BEGIN

Lemma cssStep_ok s :
  s ≠ [] → (length (cssStep s).1 < length s)%nat ∧ (wf_bytes s → wf_bytes (cssStep s).1 ∧ wf_bytes (cssStep s).2).
Proof.
  intros Hs. destruct s as [|x r]; [done|]. unfold cssStep. destruct (x =? 0x5c).
  - destruct r as [|y r1]; [cbn; split; [lia|done]|]. pose proof (hexRun_length 6 (y :: r1)) as Hj.
    destruct (Nat.ltb_spec 0 (hexRun 6 (y :: r1))) as [H0|H0].
    + set (j := hexRun 6 (y :: r1)) in *. cbn [fst snd].
      assert (length (drop j (y :: r1)) < length (x :: y :: r1))%nat as Hl by (rewrite length_drop; cbn in *; lia).
      split; [destruct (drop j (y :: r1)); [cbn; lia|]; destruct (isspace _); cbn in *; lia|].
      intros [_ Hw]%Forall_cons. apply (Forall_drop _ j) in Hw. split; [|apply EncodeRune_wf].
      destruct (drop j (y :: r1)) as [|sp rest]; [constructor|]. destruct (isspace sp); [by apply Forall_cons in Hw as [_ Hw]|done].
    + destruct (y =? 0x0a); cbn [fst snd length]; (split; [lia|]); intros [_ [Hy Hr]%Forall_cons]%Forall_cons;
        (split; [done|]); [constructor|by apply wf_single].
  - cbn [fst snd length]. split; [lia|]. intros [Hx Hr]%Forall_cons. split; [done|by apply wf_single].
Qed.

Lemma cssLoop_ok fuel s : ∀ d,
  (length s ≤ fuel)%nat → ∃ out, cssLoop fuel s d = Done (d ++ out) ∧ (wf_bytes s → wf_bytes out).
Proof.
  revert s. induction fuel as [|fuel IH]; intros s d Hl.
  { destruct s; [|cbn in Hl; lia]. exists []. by rewrite app_nil_r. }
  destruct s as [|x r]; [exists []; by rewrite app_nil_r|]. cbn [cssLoop].
  destruct (cssStep_ok (x :: r)) as [Hlt Hw]; [done|]. destruct (cssStep (x :: r)) as [s' out1]. cbn [fst snd] in *.
  destruct (IH s' (d ++ out1)) as (out & -> & Hw'); [cbn in *; lia|]. exists (out1 ++ out).
  split; [by rewrite app_assoc|]. intros Hwf. destruct (Hw Hwf). apply Forall_app. auto.
Qed.

Lemma cssLoop_fuel fuel fuel' s d :
  (length s ≤ fuel)%nat → (length s ≤ fuel')%nat → cssLoop fuel s d = cssLoop fuel' s d.
Proof.
  revert fuel' s d. induction fuel as [|fuel IH]; intros fuel' s d H1 H2.
  { destruct s; [|cbn in H1; lia]. by destruct fuel'. }
  destruct s as [|x r]; [by destruct fuel'|]. destruct fuel' as [|fuel']; [cbn in H2; lia|]. cbn [cssLoop].
  destruct (cssStep_ok (x :: r)) as [Hlt _]; [done|]. destruct (cssStep (x :: r)) as [s' out1]. cbn [fst length] in *.
  apply IH; lia.
Qed.

Lemma cssDecode_honest : honest cssDecode.
Proof.
  intros data Hd. unfold cssDecode. destruct (IndexByte data 0x5c) as [i|]; [|done]. unfold cssDecodeInplace.
  destruct (cssLoop_ok (length data) (drop i data) (take i data)) as (out & -> & Hw); [rewrite length_drop; lia|]. cbn.
  split; [|done]. apply Forall_app. split; [by apply Forall_take|]. by apply Hw, Forall_drop.
Qed.

(** The six-digit escape of a code point. *)
Definition cssEscape (r : Z) : bytes :=
  0x5c :: ((λ k, c2xTable !!! Z.to_nat ((r / 16 ^ k) mod 16)) <$> [5; 4; 3; 2; 1; 0]).

Lemma xsingle2c_digit n : 0 <= n < 16 → xsingle2c (c2xTable !!! Z.to_nat n) = n ∧ ValidHex (c2xTable !!! Z.to_nat n) = true.
Proof.
  intros Hn. assert (n ∈ seqZ 0 16) as Hin by (apply elem_of_seqZ; lia).
  assert (Forall (λ n, bool_decide (xsingle2c (c2xTable !!! Z.to_nat n) = n ∧ ValidHex (c2xTable !!! Z.to_nat n) = true) = true)
    (seqZ 0 16)) as H by (repeat constructor).
  rewrite Forall_forall in H. exact (bool_decide_eq_true_1 _ (H n Hin)).
Qed.

Lemma ValidHex_digit x : ValidHex (c2xTable !!! Z.to_nat (x mod 16)) = true.
Proof. apply xsingle2c_digit. by apply Z.mod_pos_bound. Qed.

Lemma hexCode_app ds n code :
  0 <= n < 16 → hexCode ds = code → hexCode (ds ++ [c2xTable !!! Z.to_nat n]) = code * 16 + n.
Proof.
  intros Hn <-. unfold hexCode. rewrite foldl_app. cbn [foldl].
  destruct (xsingle2c_digit n Hn) as [-> _]. by apply lor_shiftl.
Qed.

Lemma cssEscape_code r : 0 <= r < 16 ^ 6 → hexCode (tail (cssEscape r)) = r.
Proof.
  intros Hr. unfold cssEscape. cbn [tail fmap list_fmap].
  set (d k := (r / 16 ^ k) mod 16). fold (d 5) (d 4) (d 3) (d 2) (d 1) (d 0).
  assert (∀ k, 0 <= d k < 16) as Hd by (intros k; apply Z.mod_pos_bound; lia).
  pose proof (hexCode_app [] _ _ (Hd 5) eq_refl) as H1. pose proof (hexCode_app _ _ _ (Hd 4) H1) as H2.
  pose proof (hexCode_app _ _ _ (Hd 3) H2) as H3. pose proof (hexCode_app _ _ _ (Hd 2) H3) as H4.
  pose proof (hexCode_app _ _ _ (Hd 1) H4) as H5. pose proof (hexCode_app _ _ _ (Hd 0) H5) as H6.
  cbn [app] in H6. rewrite H6. unfold d. clear -Hr. change (hexCode []) with 0. dlia.
Qed.

(** The rune that an escape of the value [r] stands for. *)
Definition cssRune (r : Z) : Z :=
  if r =? 0 then RuneError else if (0xff01 <=? r) && (r <=? 0xff5e) then r - 0xfee0 else r.

Lemma cssStep_escape r rest :
  0 <= r < 16 ^ 6 → (∀ c, head rest = Some c → isspace c = false) →
  cssStep (cssEscape r ++ rest) = (rest, EncodeRune (cssRune r)).
Proof.
  intros Hr Hsp. pose proof (cssEscape_code r Hr) as Hc. unfold cssEscape in *. cbn [tail fmap list_fmap app] in *.
  unfold cssStep. cbn [Z.eqb Pos.eqb hexRun].
  rewrite !ValidHex_digit. cbn [Nat.ltb Nat.leb take drop].
  rewrite drop_0, take_0. unfold cssCode. rewrite Hc. unfold cssRune. rewrite Z.geb_leb. f_equal.
  - destruct rest as [|c rest]; [done|]. by rewrite (Hsp c).
  - destruct (Z.eqb_spec r 0); [done|done].
Qed.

END

*WHAT YOU ARE ASKED TO DO*.
Output the data above in full and exactly.

*WRITTEN RESPONSE*.
Lemma cssStep_ok s :
  s ≠ [] → (length (cssStep s).1 < length s)%nat ∧ (wf_bytes s → wf_bytes (cssStep s).1 ∧ wf_bytes (cssStep s).2).
Proof.
  intros Hs. destruct s as [|x r]; [done|]. unfold cssStep. destruct (x =? 0x5c).
  - destruct r as [|y r1]; [cbn; split; [lia|done]|]. pose proof (hexRun_length 6 (y :: r1)) as Hj.
    destruct (Nat.ltb_spec 0 (hexRun 6 (y :: r1))) as [H0|H0].
    + set (j := hexRun 6 (y :: r1)) in *. cbn [fst snd].
      assert (length (drop j (y :: r1)) < length (x :: y :: r1))%nat as Hl by (rewrite length_drop; cbn in *; lia).
      split; [destruct (drop j (y :: r1)); [cbn; lia|]; destruct (isspace _); cbn in *; lia|].
      intros [_ Hw]%Forall_cons. apply (Forall_drop _ j) in Hw. split; [|apply EncodeRune_wf].
      destruct (drop j (y :: r1)) as [|sp rest]; [constructor|]. destruct (isspace sp); [by apply Forall_cons in Hw as [_ Hw]|done].
    + destruct (y =? 0x0a); cbn [fst snd length]; (split; [lia|]); intros [_ [Hy Hr]%Forall_cons]%Forall_cons;
        (split; [done|]); [constructor|by apply wf_single].
  - cbn [fst snd length]. split; [lia|]. intros [Hx Hr]%Forall_cons. split; [done|by apply wf_single].
Qed.

Lemma cssLoop_ok fuel s : ∀ d,
  (length s ≤ fuel)%nat → ∃ out, cssLoop fuel s d = Done (d ++ out) ∧ (wf_bytes s → wf_bytes out).
Proof.
  revert s. induction fuel as [|fuel IH]; intros s d Hl.
  { destruct s; [|cbn in Hl; lia]. exists []. by rewrite app_nil_r. }
  destruct s as [|x r]; [exists []; by rewrite app_nil_r|]. cbn [cssLoop].
  destruct (cssStep_ok (x :: r)) as [Hlt Hw]; [done|]. destruct (cssStep (x :: r)) as [s' out1]. cbn [fst snd] in *.
  destruct (IH s' (d ++ out1)) as (out & -> & Hw'); [cbn in *; lia|]. exists (out1 ++ out).
  split; [by rewrite app_assoc|]. intros Hwf. destruct (Hw Hwf). apply Forall_app. auto.
Qed.

Lemma cssLoop_fuel fuel fuel' s d :
  (length s ≤ fuel)%nat → (length s ≤ fuel')%nat → cssLoop fuel s d = cssLoop fuel' s d.
Proof.
  revert fuel' s d. induction fuel as [|fuel IH]; intros fuel' s d H1 H2.
  { destruct s; [|cbn in H1; lia]. by destruct fuel'. }
  destruct s as [|x r]; [by destruct fuel'|]. destruct fuel' as [|fuel']; [cbn in H2; lia|]. cbn [cssLoop].
  destruct (cssStep_ok (x :: r)) as [Hlt _]; [done|]. destruct (cssStep (x :: r)) as [s' out1]. cbn [fst length] in *.
  apply IH; lia.
Qed.

Lemma cssDecode_honest : honest cssDecode.
Proof.
  intros data Hd. unfold cssDecode. destruct (IndexByte data 0x5c) as [i|]; [|done]. unfold cssDecodeInplace.
  destruct (cssLoop_ok (length data) (drop i data) (take i data)) as (out & -> & Hw); [rewrite length_drop; lia|]. cbn.
  split; [|done]. apply Forall_app. split; [by apply Forall_take|]. by apply Hw, Forall_drop.
Qed.

(** The six-digit escape of a code point. *)
Definition cssEscape (r : Z) : bytes :=
  0x5c :: ((λ k, c2xTable !!! Z.to_nat ((r / 16 ^ k) mod 16)) <$> [5; 4; 3; 2; 1; 0]).

Lemma xsingle2c_digit n : 0 <= n < 16 → xsingle2c (c2xTable !!! Z.to_nat n) = n ∧ ValidHex (c2xTable !!! Z.to_nat n) = true.
Proof.
  intros Hn. assert (n ∈ seqZ 0 16) as Hin by (apply elem_of_seqZ; lia).
  assert (Forall (λ n, bool_decide (xsingle2c (c2xTable !!! Z.to_nat n) = n ∧ ValidHex (c2xTable !!! Z.to_nat n) = true) = true)
    (seqZ 0 16)) as H by (repeat constructor).
  rewrite Forall_forall in H. exact (bool_decide_eq_true_1 _ (H n Hin)).
Qed.

Lemma ValidHex_digit x : ValidHex (c2xTable !!! Z.to_nat (x mod 16)) = true.
Proof. apply xsingle2c_digit. by apply Z.mod_pos_bound. Qed.

Lemma hexCode_app ds n code :
  0 <= n < 16 → hexCode ds = code → hexCode (ds ++ [c2xTable !!! Z.to_nat n]) = code * 16 + n.
Proof.
  intros Hn <-. unfold hexCode. rewrite foldl_app. cbn [foldl].
  destruct (xsingle2c_digit n Hn) as [-> _]. by apply lor_shiftl.
Qed.

Lemma cssEscape_code r : 0 <= r < 16 ^ 6 → hexCode (tail (cssEscape r)) = r.
Proof.
  intros Hr. unfold cssEscape. cbn [tail fmap list_fmap].
  set (d k := (r / 16 ^ k) mod 16). fold (d 5) (d 4) (d 3) (d 2) (d 1) (d 0).
  assert (∀ k, 0 <= d k < 16) as Hd by (intros k; apply Z.mod_pos_bound; lia).
  pose proof (hexCode_app [] _ _ (Hd 5) eq_refl) as H1. pose proof (hexCode_app _ _ _ (Hd 4) H1) as H2.
  pose proof (hexCode_app _ _ _ (Hd 3) H2) as H3. pose proof (hexCode_app _ _ _ (Hd 2) H3) as H4.
  pose proof (hexCode_app _ _ _ (Hd 1) H4) as H5. pose proof (hexCode_app _ _ _ (Hd 0) H5) as H6.
  cbn [app] in H6. rewrite H6. unfold d. clear -Hr. change (hexCode []) with 0. dlia.
Qed.

(** The rune that an escape of the value [r] stands for. *)
Definition cssRune (r : Z) : Z :=
  if r =? 0 then RuneError else if (0xff01 <=? r) && (r <=? 0xff5e) then r - 0xfee0 else r.

Lemma cssStep_escape r rest :
  0 <= r < 16 ^ 6 → (∀ c, head rest = Some c → isspace c = false) →
  cssStep (cssEscape r ++ rest) = (rest, EncodeRune (cssRune r)).
Proof.
  intros Hr Hsp. pose proof (cssEscape_code r Hr) as Hc. unfold cssEscape in *. cbn [tail fmap list_fmap app] in *.
  unfold cssStep. cbn [Z.eqb Pos.eqb hexRun].
  rewrite !ValidHex_digit. cbn [Nat.ltb Nat.leb take drop].
  rewrite drop_0, take_0. unfold cssCode. rewrite Hc. unfold cssRune. rewrite Z.geb_leb. f_equal.
  - destruct rest as [|c rest]; [done|]. by rewrite (Hsp c).
  - destruct (Z.eqb_spec r 0); [done|done].
Qed.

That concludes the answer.